Figure 2.

Assessment of TAT-Cre-mediated transgene deletion efficiency. (A) Genomic polymerase chain reaction (PCR) for the confirmation of transgene deletion. Three individual clones were treated with 0.5, 1 or 2 μM TAT-Cre for 5 hours and PCR was performed using primers against WPRE and β-actin. F, AR1034ZIMA loxP-modified iPSC line clone 1 (fl-ARiPSC); NC, negative (water) control; WPRE, viral element; BA, β-actin. (B) Genomic PCR for the confirmation of transgene deletion in a polyclonal population. fl-ARiPSCs were treated with 0.5, 1 or 2 μM TAT-Cre for 5 hours.
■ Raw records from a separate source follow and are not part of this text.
(* ===== verification/Service.v ===== *)
(** The service as a whole: [adapters/driving/ServiceMain.h] over the parts of
    the other files, the opening and closing of the packet capture
    ([WinDivertCapture.cpp]: Open, Close), and the control handler and entry
    point of [main.cpp].

    The threads of the parts run in their own files; here a part is the state
    its owner sees.  A request is one step of the pipe thread, but a reload is
    taken apart into the settings it makes one after the other.  The clock and what the system calls of each part answer
    come with the call. *)

From stdpp Require Import sorting relations.
From S2P Require Import Prelude.
From S2P Require Import Text.
From S2P Require Import Entities.
From S2P Require Import RuleEngine.
From S2P Require Import ConnectionTable.
From S2P Require Import ConnectionTracker.
From S2P Require Import PortBitmap.
From S2P Require Import Auth.
From S2P Require Import Relay.
From S2P Require Import RelayServer.
From S2P Require Import Json.
From S2P Require Import JsonDump.
From S2P Require Import ConfigManager.
From S2P Require Import Logger.
From S2P Require Import LogRotator.
From S2P Require Import Ipc.
From S2P Require Import IpcHandler.

(** * The packet capture, opened and closed *)

Record CaptureControl := mkControl {
  cp_dll : bool;                         (* WinDivert.dll is loaded *)
  cp_handle : option Z;
  cp_thread : bool;                      (* m_captureThread is joinable *)
  cp_running : bool;
  cp_initialized : bool;
  cp_bitmap : Bitmap;
  cp_proxyHost : text;
  cp_proxyPort : Z;
  cp_relayPort : Z;
  cp_rxBytes : Z;
  cp_txBytes : Z
}.

Record OpenOs := mkOpenOs {
  oo_load : bool;                        (* the library and all its functions *)
  oo_filter : option Z;                  (* WinDivertOpen with the filter *)
  oo_all : option Z                      (* and with "true" *)
}.

Definition CaptureControl_new : CaptureControl :=
  mkControl false None false false false Bitmap_zero (lit "127.0.0.1") 3128 0 0 0.

(** The handle is kept where both attempts fail; it is the invalid one. *)
Definition Open (os : OpenOs) (c : CaptureControl) : bool * CaptureControl :=
  if cp_running c then (true, c)
  else if negb (cp_dll c || oo_load os) then (false, c)
  else
    match (match oo_filter os with Some h => Some h | None => oo_all os end) with
    | None =>
        (false, mkControl false None (cp_thread c) false (cp_initialized c) (cp_bitmap c) (cp_proxyHost c)
                  (cp_proxyPort c) (cp_relayPort c) (cp_rxBytes c) (cp_txBytes c))
    | Some h =>
        (true, mkControl true (Some h) true true true Bitmap_zero (cp_proxyHost c) (cp_proxyPort c)
                 (cp_relayPort c) (cp_rxBytes c) (cp_txBytes c))
    end.

Definition Close (c : CaptureControl) : CaptureControl :=
  mkControl false None false false false (cp_bitmap c) (cp_proxyHost c) (cp_proxyPort c) (cp_relayPort c)
    (cp_rxBytes c) (cp_txBytes c).

Definition IsOpen (c : CaptureControl) : bool := cp_initialized c && cp_running c.

Definition set_capture_proxy (host : text) (port : Z) (c : CaptureControl) : CaptureControl :=
  mkControl (cp_dll c) (cp_handle c) (cp_thread c) (cp_running c) (cp_initialized c) (cp_bitmap c) host port
    (cp_relayPort c) (cp_rxBytes c) (cp_txBytes c).
Definition set_capture_relay (port : Z) (c : CaptureControl) : CaptureControl :=
  mkControl (cp_dll c) (cp_handle c) (cp_thread c) (cp_running c) (cp_initialized c) (cp_bitmap c)
    (cp_proxyHost c) (cp_proxyPort c) port (cp_rxBytes c) (cp_txBytes c).

(** * The rest of the service, beyond what the request handler points to *)

Record Rest := mkRest {
  sv_capture : CaptureControl;
  sv_relay : RelayServer;
  sv_relayConfig : RelayConfig;
  sv_authProvider : option AuthProviderType;      (* m_authProvider *)
  sv_relayProvider : option AuthProviderType;     (* the one the relay was given *)
  sv_table : ConnectionTable;
  sv_rotator : option LogRotator;
  sv_pipe : bool;                                 (* the pipe thread runs *)
  sv_startTime : Z                                (* nanoseconds *)
}.

Definition put_capture (c : CaptureControl) (r : Rest) : Rest :=
  mkRest c (sv_relay r) (sv_relayConfig r) (sv_authProvider r) (sv_relayProvider r) (sv_table r) (sv_rotator r)
    (sv_pipe r) (sv_startTime r).
Definition put_relayConfig (c : RelayConfig) (r : Rest) : Rest :=
  mkRest (sv_capture r) (sv_relay r) c (sv_authProvider r) (sv_relayProvider r) (sv_table r) (sv_rotator r)
    (sv_pipe r) (sv_startTime r).
Definition put_authProvider (p : option AuthProviderType) (r : Rest) : Rest :=
  mkRest (sv_capture r) (sv_relay r) (sv_relayConfig r) p (sv_relayProvider r) (sv_table r) (sv_rotator r)
    (sv_pipe r) (sv_startTime r).
Definition put_relayProvider (p : option AuthProviderType) (r : Rest) : Rest :=
  mkRest (sv_capture r) (sv_relay r) (sv_relayConfig r) (sv_authProvider r) p (sv_table r) (sv_rotator r)
    (sv_pipe r) (sv_startTime r).

Section service.
Context {M : Type} (sort : list Rule → list Rule).
Context (MultiByteToWideChar WideCharToMultiByte : text → option text).
Context (CryptProtectData CryptUnprotectData : text → option text).
Context (dump4 : json → option M) (parse4 : M → option json).
Context (dump : json → exec text) (parse : text → exec json).
Abbreviation parts := (Parts M Rest).
Abbreviation Load := (LoadImpl MultiByteToWideChar WideCharToMultiByte dump4 parse4).
Abbreviation ProxyOf := (GetProxyConfig MultiByteToWideChar CryptUnprotectData).

Definition put_rest (r : Rest) (s : parts) : parts :=
  mkParts (h_ruleEngine s) (h_connectionTracker s) (h_configManager s) (h_logger s) (h_running s)
    (h_initialized s) r.

(** ** Choosing the provider *)

Definition wants_kerberos (m : AuthenticationMode) : bool :=
  match m with KerberosOnly | KerberosPreferred => true | BasicOnly => false end.

(** At start no provider is set: the fallback is chosen only in mode Basic. *)
Definition initial_provider (a : AuthSettings) : option AuthProviderType :=
  if au_enabled a then
    let p := if wants_kerberos (au_authMode a) then Some KerberosAgent else None in
    match au_authMode a, p with
    | BasicOnly, None => Some Basic
    | KerberosPreferred, None => Some Basic
    | _, _ => p
    end
  else None.

(** On a reload a Kerberos provider replaces any other one; nothing else
    changes, whatever the new settings say. *)
Definition needs_kerberos (a : AuthSettings) (r : Rest) : bool :=
  au_enabled a && wants_kerberos (au_authMode a) &&
  match sv_authProvider r with Some KerberosAgent => false | _ => true end.

(** ** Initialize *)

Record InitOs := mkInitOs {
  io_log_mkdir : bool;
  io_log_open : bool;
  io_files : FileOs;                     (* of the configuration *)
  io_relay : StartOs;
  io_open : OpenOs;
  io_now : Z;                            (* steady clock, nanoseconds *)
  io_ticks : Z                           (* system clock *)
}.

Definition relay_port : Z := 34010.

(** [if (proxyCfg.host.empty())]: taken again from the same settings. *)
Definition initial_proxy (c : Manager M) : ProxyConfig :=
  let pc := ProxyOf c in
  let cfg := m_config c in
  if text_eqb (pc_host pc) [] then
    mkProxyConfig (Utf8ToWide MultiByteToWideChar (px_host (c_proxy cfg))) (px_port (c_proxy cfg))
      (au_enabled (c_auth cfg)) (au_kerberos (c_auth cfg))
      (Utf8ToWide MultiByteToWideChar (au_username (c_auth cfg))) (pc_encrypted_password pc)
      (pc_has_password pc) (pc_plain_password pc)
  else pc.
(* ===== verification/ProxyEngine.v ===== *)
(** The proxy engine of [adapters/driven/ProxyEngine.h]: a session that connects
    to the proxy, asks for a tunnel and bridges two sockets on its own thread,
    and the engine that creates sessions and shuts them down.  The service
    creates and shuts down an engine; no caller creates a session at this
    commit.

    What the calls to the network answer comes with the call.  A trace records
    the calls that create or release something and those that send. *)

From stdpp Require Import gmap relations.
From S2P Require Import Prelude.
From S2P Require Import Text.
From S2P Require Import Base64.
From S2P Require Import Entities.
From S2P Require Import Relay.

(** * A session *)

Inductive NetEvent :=
| NetStartup | NetCleanup                (* of Winsock *)
| NetSocket (s : Z)
| NetResolved | NetFreed                 (* an address list *)
| NetSend (s : Z) (bytes : text)
| NetShutdown (s : Z) (both : bool)      (* SD_BOTH or SD_SEND *)
| NetClose (s : Z)
| NetThread | NetJoined
| NetCallback (ok : bool) (message : text).

(** The bridge thread, which tests the state, waits in [select] and handles
    what is ready. *)
Inductive BridgePc :=
| NoBridge
| Looping (localDone proxyDone : bool)
| Selecting (localDone proxyDone : bool)
| BridgeEnded.
(** the detour is a round trip.  Installed over an unhooked [connect], it
    sends every call to the hook, whatever address the hook has; the trampoline
    starts with the bytes it replaced; nothing else changes; and removing it
    gives back every byte outside the freed page. *)
Theorem hook_is_a_round_trip c t my m :
  apart c t → 0 <= my < 2 ^ 64 →
  let h := installed c t my (Hook_new m) in
  let h' := RemoveConnectHook h in
  absolute_jump c (hk_memory h) = Some my ∧
  read_bytes 12 t (hk_memory h) = read_bytes 12 c m ∧
  (∀ x, (x < c ∨ c + 12 <= x) → (x < t ∨ t + 18 <= x) → hk_memory h x = m x) ∧
  (∀ x, (x < t ∨ t + 18 <= x) → hk_memory h' x = m x) ∧
  hk_pages h' = [] ∧ RealConnect h' = None ∧ Trampoline h' = None.
Proof.
  intros Ha Hmy. cbv zeta. split_and!.
  - rewrite installed_memory. by apply detour_jumps.
  - by apply trampoline_bytes.
  - intros x. apply installed_elsewhere.
  - intros x. by apply removed_elsewhere.
  - cbn. by rewrite Z.eqb_refl.
  - done.
  - done.
Qed.

(** the trampoline does not return to [connect].  Its last jump goes through
    memory, and the memory it goes through is the code of [connect] after the
    detour, so a call continues at the address those eight bytes spell instead
    of at that code.  And a hook installed twice cannot be removed: the second
    installation takes the first one's detour for the original bytes, so that
    removing it writes the detour again, with no trampoline and no real
    [connect] left, and the first page is lost. *)
Theorem hook_goes_astray c t1 t2 my m os a :
  apart c t1 → apart c t2 → t1 ≠ t2 → 0 <= my < 2 ^ 64 →
  (- 2 ^ 31 <= (c + 12) - (t1 + 18) < 2 ^ 31 →
   indirect_jump (t1 + 12) (hk_memory (installed c t1 my (Hook_new m))) = Some (le_combine (read_bytes 8 (c + 12) m))) ∧
  let h := RemoveConnectHook (installed c t2 my (installed c t1 my (Hook_new m))) in
  absolute_jump c (hk_memory h) = Some my ∧ hk_pages h = [t1] ∧ call_real os h a = Undefined.
Proof.
  intros H1 H2 Hne Hmy. split; [intros Hr; by rewrite trampoline_target|]. cbv zeta. split_and!.
  - set (h1 := installed c t1 my (Hook_new m)).
    assert (Ho : OriginalBytes (installed c t2 my h1) = BuildDetour my).
    { change (OriginalBytes (installed c t2 my h1)) with (read_bytes 12 c (hk_memory h1)). unfold h1.
      rewrite installed_memory. rewrite <- (Z.add_0_r c) at 1. rewrite read_detour by lia.
      rewrite drop_0. apply take_ge. by rewrite length_detour. }
    change (hk_memory (RemoveConnectHook (installed c t2 my h1))) with
      (write_bytes c (OriginalBytes (installed c t2 my h1)) (hk_memory (installed c t2 my h1))).
    rewrite Ho. by apply detour_jumps.
  - cbn. by rewrite Z.eqb_refl.
  - done.
Qed.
Cells were expanded polyclonally and PCR was performed using primers against WPRE and β-actin. (C) Validation of genomic PCR analysis. Genomic DNA from loxP-modified and transgene deleted cells were mixed to create defined dilutions as given. (D) Quantification of transgene-deleted clones using different concentrations and time duration of TAT-Cre. (E) ARiPS-Cre reporter cell line was treated with 2 μM Cre protein to validate recombination efficiency. Cre-mediated recombination induced the expression of green fluorescence protein (EGFP), by deleting the loxP-flanking RFP gene. Scale bar: 120 μm.